You already mentioned the other extreme of sending a Limit of 1 and pointed out that will result in the maximum number of requests to Dynamo
Another approach along these lines is to create some sort of probabilistic function that takes the Limit given to your service by the client and computes a new Limit for Dynamo. For example, your FilterExpression filters out about half of the documents in the table. That means you can multiply the client Limit by 2 and that would be a reasonable Limit to send to Dynamo. Of the approaches we've talked about so far, this one has the highest potential for efficiency however, it also has the highest potential for complexity. For example, you might find that using a simple linear function is not good enough and instead you need to use machine learning to find a multi-variate non-linear function to calculate the new Limit. This approach also heavily depends on the uniformity of your data in Dynamo as well as your access patterns. Again, you might need machine learning to optimize for those variables.

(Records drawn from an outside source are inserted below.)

(** * vy-web-note: the storage layer, the image resolution pass and the
      autosave hook, embedded in Rocq

    The development follows the sources:
    - [Json]        the values the document JSON is made of, with the
                    JavaScript operations the code applies to them;
    - [Storage]     src/lib/storage.ts over a model of the browser's object
                    store (IndexedDB through the idb wrapper);
    - [Page]        resolveImageUrls and onSave of src/app/page.tsx;
    - [CustomImage] handleImagePaste / handleImageDrop of lib/custom-image.ts;
    - [Autosave]    src/hooks/useAutosave.tsx as a timed state machine;
    - [Home]        the renders of the component Home of src/app/page.tsx
                    around the hook. *)

From stdpp Require Import gmap strings list pretty sorting.
From Stdlib Require Import ZArith Lia.

Set Warnings "-register-all,-clear-no-such-hyp".
Local Open Scope string_scope.
Local Open Scope Z_scope.

(* ===================================================================== *)
(** ** JSON values and the JavaScript operations used on them            *)
(* ===================================================================== *)

Module Json.

(** The document is typed [any] in the sources: any structured-clonable
    value.  Numbers stand in as integers (the code never computes with a
    number of the document, it only tests truthiness). *)
Inductive json : Type :=
| JUndefined
| JNull
| JBool (b : bool)
| JNum (z : Z)
| JStr (s : string)
| JArr (items : list json)
| JObj (fields : list (string * json)).

(** [!!v] of JavaScript. *)
Definition truthy (v : json) : bool :=
  match v with
  | JUndefined | JNull => false
  | JBool b => b
  | JNum z => negb (z =? 0)
  | JStr s => negb (String.eqb s "")
  | JArr _ | JObj _ => true
  end.

(** Own properties of an object literal, in insertion order. *)
Fixpoint assoc_get (k : string) (fs : list (string * json)) : option json :=
  match fs with
  | [] => None
  | (k', v) :: rest => if String.eqb k k' then Some v else assoc_get k rest
  end.

(** Assignment of one property: an existing key keeps its place, a new key
    goes last (what [{...o, k: v}] does to the copy of [o]). *)
Fixpoint assoc_set (k : string) (v : json) (fs : list (string * json))
  : list (string * json) :=
  match fs with
  | [] => [(k, v)]
  | (k', v') :: rest =>
      if String.eqb k k' then (k, v) :: rest else (k', v') :: assoc_set k v rest
  end.

(** [v.k] for a [v] that is neither null nor undefined.  The keys the code
    reads (type, attrs, imageId, content, src) are no built-in property of
    strings, numbers, booleans or arrays, so those yield undefined. *)
Definition prop (k : string) (v : json) : json :=
  match v with
  | JObj fs => default JUndefined (assoc_get k fs)
  | _ => JUndefined
  end.

(** [v?.k] *)
Definition opt_prop (k : string) (v : json) : json :=
  match v with
  | JUndefined | JNull => JUndefined
  | _ => prop k v
  end.

(** [{...o, k: v}].  Spreading is only ever applied to objects by the code;
    the other cases are the spread of a value without own enumerable
    properties. *)
Definition spread_with (o : json) (k : string) (v : json) : json :=
  match o with
  | JObj fs => JObj (assoc_set k v fs)
  | _ => JObj [(k, v)]
  end.
(* ===== verification/Types.v ===== *)
(** * Errors, replies and stat conversion

    [src/hookfs/errors.rs], the data of [src/hookfs/reply.rs] and
    [src/hookfs/utils.rs]. *)

From S2P Require Import Prelude.

#[local] Open Scope Z_scope.

(** ** errors.rs *)

(** An [Errno] of nix is its discriminant. *)
Abbreviation Errno := Z (only parsing).

Definition EFAULT : Errno := 14.
Definition EINVAL : Errno := 22.
Definition ENOSYS : Errno := 38.

(** [nix::Error], of which errors.rs tells [Sys] from the rest. *)
Inductive NixError :=
| NixSys (errno : Errno)
| NixInvalidPath
| NixInvalidUtf8
| NixUnsupportedOperation.

Inductive HookFsError :=
| Sys (errno : Errno)
| InodeNotFound (inode : Z)
| FhNotFound (fh : Z)
| InvalidStr
| UnknownFileType
| StripPrefixError
| UnknownError.

#[export] Instance HookFsError_eq_dec : EqDecision HookFsError.
Proof. solve_decision. Defined.

(** [impl From<nix::Error> for HookFsError] *)
Definition from_nix (err : NixError) : HookFsError :=
  match err with
  | NixSys errno => Sys errno
  | _ => UnknownError
  end.

(** [impl Into<libc::c_int> for HookFsError] *)
Definition into_c_int (err : HookFsError) : Z :=
  match err with
  | Sys errno => errno
  | InodeNotFound _ => EFAULT
  | FhNotFound _ => EFAULT
  | UnknownFileType => EINVAL
  | InvalidStr => EINVAL
  | _ => EFAULT
  end.

(** ** Times (std::time) *)

(** [SystemTime] on Linux: a timespec with an [i64] second and a
    nanosecond below 10^9. *)
Record SystemTime := mkTime { st_sec : Z; st_nsec : Z }.

#[export] Instance SystemTime_eq_dec : EqDecision SystemTime.
Proof. solve_decision. Defined.

Definition nanos_per_sec : Z := 1000000000.

Definition UNIX_EPOCH : SystemTime := mkTime 0 0.

(** [SystemTime + Duration], the duration given as seconds ([u64]) and
    nanoseconds below 10^9; the addition panics on overflow. *)
Definition time_add {E} (t : SystemTime) (secs nanos : Z) : outcome E SystemTime :=
  if bool_decide (secs < 2 ^ 63) && bool_decide (st_sec t + secs < 2 ^ 63) then
    let n := st_nsec t + nanos in
    if bool_decide (nanos_per_sec ≤ n) then
      if bool_decide (st_sec t + secs + 1 < 2 ^ 63)
      then Done (mkTime (st_sec t + secs + 1) (n - nanos_per_sec))
      else Panic
    else Done (mkTime (st_sec t + secs) n)
  else Panic.

(** ** utils.rs *)

(** [nix::dir::Type] and [fuser::FileType]. *)
Module DirType.
Inductive t := Fifo | CharacterDevice | Directory | BlockDevice | File | Symlink | Socket.
End DirType.

Inductive FileType :=
| NamedPipe | CharDevice | BlockDevice | Directory | RegularFile | Symlink | Socket.

#[export] Instance FileType_eq_dec : EqDecision FileType.
Proof. solve_decision. Defined.

Definition convert_filetype (file_type : DirType.t) : FileType :=
  match file_type with
  | DirType.Fifo => NamedPipe
  | DirType.CharacterDevice => CharDevice
  | DirType.Directory => Directory
  | DirType.BlockDevice => BlockDevice
  | DirType.File => RegularFile
  | DirType.Symlink => Symlink
  | DirType.Socket => Socket
  end.

Definition system_time {E} (sec nsec : Z) : outcome E SystemTime :=
  match time_add UNIX_EPOCH (as_u64 sec) 0 with
  | Done t => time_add t (as_u64 nsec / nanos_per_sec) (as_u64 nsec mod nanos_per_sec)
  | Fail e => Fail e
  | Panic => Panic
  end.

(** [libc::stat], the fields the conversion reads. *)
Record FileStat := mkStat {
  st_ino : Z; st_size : Z; st_blocks : Z;
  st_atime : Z; st_atime_nsec : Z;
  st_mtime : Z; st_mtime_nsec : Z;
  st_ctime : Z; st_ctime_nsec : Z;
  st_mode : Z; st_nlink : Z; st_uid : Z; st_gid : Z; st_rdev : Z; st_blksize : Z
}.

(** [fuser::FileAttr] *)
Record FileAttr := mkAttr {
  ino : Z; size : Z; blocks : Z;
  atime : SystemTime; mtime : SystemTime; ctime : SystemTime; crtime : SystemTime;
  kind : FileType; perm : Z; nlink : Z; uid : Z; gid : Z; rdev : Z; blksize : Z;
  padding : Z; attr_flags : Z
}.

#[export] Instance FileAttr_eq_dec : EqDecision FileAttr.
Proof. solve_decision. Defined.

Definition S_IFMT : Z := 61440.
Definition S_IFSOCK : Z := 49152.
Definition S_IFLNK : Z := 40960.
Definition S_IFREG : Z := 32768.
Definition S_IFBLK : Z := 24576.
Definition S_IFDIR : Z := 16384.
Definition S_IFCHR : Z := 8192.
Definition S_IFIFO : Z := 4096.

Definition kind_of_mode (mode : Z) : option FileType :=
  let m := Z.land mode S_IFMT in
  if m =? S_IFBLK then Some BlockDevice
  else if m =? S_IFCHR then Some CharDevice
  else if m =? S_IFDIR then Some Directory
  else if m =? S_IFIFO then Some NamedPipe
  else if m =? S_IFLNK then Some Symlink
  else if m =? S_IFREG then Some RegularFile
  else if m =? S_IFSOCK then Some Socket
  else None.

(** A stat call is a function of no state here: [M unit] threads the
    panics of [system_time] in source order. *)
Definition convert_libc_stat_to_fuse_stat (stat : FileStat) : outcome HookFsError FileAttr :=
  match kind_of_mode (st_mode stat) with
  | None => Fail UnknownFileType
  | Some kind =>
      fst ((a <- lift (system_time (st_atime stat) (st_atime_nsec stat)) ;;
            m <- lift (system_time (st_mtime stat) (st_mtime_nsec stat)) ;;
            c <- lift (system_time (st_ctime stat) (st_ctime_nsec stat)) ;;
            cr <- lift (system_time 0 0) ;;
            ret {| ino := st_ino stat;
                   size := as_u64 (st_size stat);
                   blocks := as_u64 (st_blocks stat);
                   atime := a; mtime := m; ctime := c; crtime := cr;
                   kind := kind;
                   perm := as_u16 (Z.land (st_mode stat) 4095);
                   nlink := as_u32 (st_nlink stat);
                   uid := st_uid stat;
                   gid := st_gid stat;
                   rdev := as_u32 (st_rdev stat);
                   blksize := as_u32 (st_blksize stat);
                   padding := 0;
                   attr_flags := 0 |}) tt)
  end.

(** [fuser::TimeOrNow] and [libc::timespec]. *)
Inductive TimeOrNow := SpecificTime (t : SystemTime) | Now.

Record timespec := mkTimespec { tv_sec : Z; tv_nsec : Z }.

Definition UTIME_NOW : Z := 1073741823.
Definition UTIME_OMIT : Z := 1073741822.

(** [duration_since(UNIX_EPOCH).unwrap().as_nanos() as i64], then the
    truncating [/] and [%] of [i64]. *)
Definition convert_time {E} (t : option TimeOrNow) : outcome E timespec :=
  match t with
  | Some (SpecificTime t) =>
      if bool_decide (st_sec t < 0) then Panic
      else
        let n := as_i64 (st_sec t * nanos_per_sec + st_nsec t) in
        Done (mkTimespec (Z.quot n nanos_per_sec) (Z.rem n nanos_per_sec))
  | Some Now => Done (mkTimespec 0 UTIME_NOW)
  | None => Done (mkTimespec 0 UTIME_OMIT)
  end.

(** ** reply.rs: the values the handlers return *)

Record Entry := mkEntry { entry_stat : FileAttr; entry_generation : Z }.

Record Open := mkOpen { open_fh : Z; open_flags : Z }.

Record Attr := mkAttrReply { attr_attr : FileAttr }.

Record Data := mkData { data_data : list Z }.

Record StatFs := mkStatFs {
  sf_blocks : Z; sf_bfree : Z; sf_bavail : Z; sf_files : Z; sf_ffree : Z;
  sf_bsize : Z; sf_namelen : Z; sf_frsize : Z
}.

Record Write := mkWrite { write_size : Z }.

Record Create := mkCreate {
  create_attr : FileAttr; create_generation : Z; create_fh : Z; create_flags : Z
}.

Record Lock := mkLock { lock_start : Z; lock_end : Z; lock_typ : Z; lock_pid : Z }.

Inductive Xattr := XData (data : list Z) | XSize (size : Z).

(** [Reply<'a>]: the reply a [inject_reply] may rewrite. *)
Inductive Reply :=
| REntry (r : Entry)
| ROpen (r : Open)
| RAttr (r : Attr)
| RData (r : Data)
| RStatFs (r : StatFs)
| RWrite (r : Write)
| RCreate (r : Create)
| RLock (r : Lock)
| RXattr (r : Xattr).

(** ** Properties of the conversions *)

Lemma system_time_pre_epoch {E} sec nsec :
  in_s 64 sec → sec < 0 → system_time (E:=E) sec nsec = Panic.
Proof.
  intros Hs Hneg. unfold system_time, time_add, in_s in *.
  assert (as_u64 sec = sec + 2 ^ 64) as Hu.
  { unfold uwrap. rewrite <- (Z_mod_plus_full sec 1), Z.mul_1_l. apply Z.mod_small. simpl in Hs. lia. }
  rewrite Hu. cbn [st_sec UNIX_EPOCH].
  rewrite bool_decide_eq_false_2; [done|]. simpl in Hs. lia.
Qed.

Lemma system_time_ok {E} sec nsec :
  0 ≤ sec < 2 ^ 63 → 0 ≤ nsec < nanos_per_sec →
  system_time (E:=E) sec nsec = Done (mkTime sec nsec).
Proof.
  intros Hs Hn. unfold nanos_per_sec in *. unfold system_time, time_add.
  rewrite (uwrap_id 64 sec), (uwrap_id 64 nsec) by (unfold in_u; lia).
  cbn [st_sec st_nsec UNIX_EPOCH]. unfold nanos_per_sec.
  rewrite !bool_decide_eq_true_2 by lia. cbn [andb].
  rewrite bool_decide_eq_false_2 by lia. cbn [st_sec st_nsec].
  rewrite Z.div_small, Z.mod_small by lia.
  rewrite !bool_decide_eq_true_2 by lia. cbn [andb].
  rewrite bool_decide_eq_false_2 by lia. f_equal. f_equal; lia.
Qed.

In any of the cases where you are implementing the Limit on your end, if you plan on sending back the LastEvaluatedKey to the client for subsequent calls to your service, you will also need to take care to keep track of the LastEvaluatedKey that you evaluated. You will no longer be able to rely on the LastEvaluatedKey returned from Dynamo.
The final approach would be to reorganize/regroup your data either with a GSI, a separate table that you keep in sync using Dynamo Streams or a different schema altogether with the goal of not requiring a FilterExpression.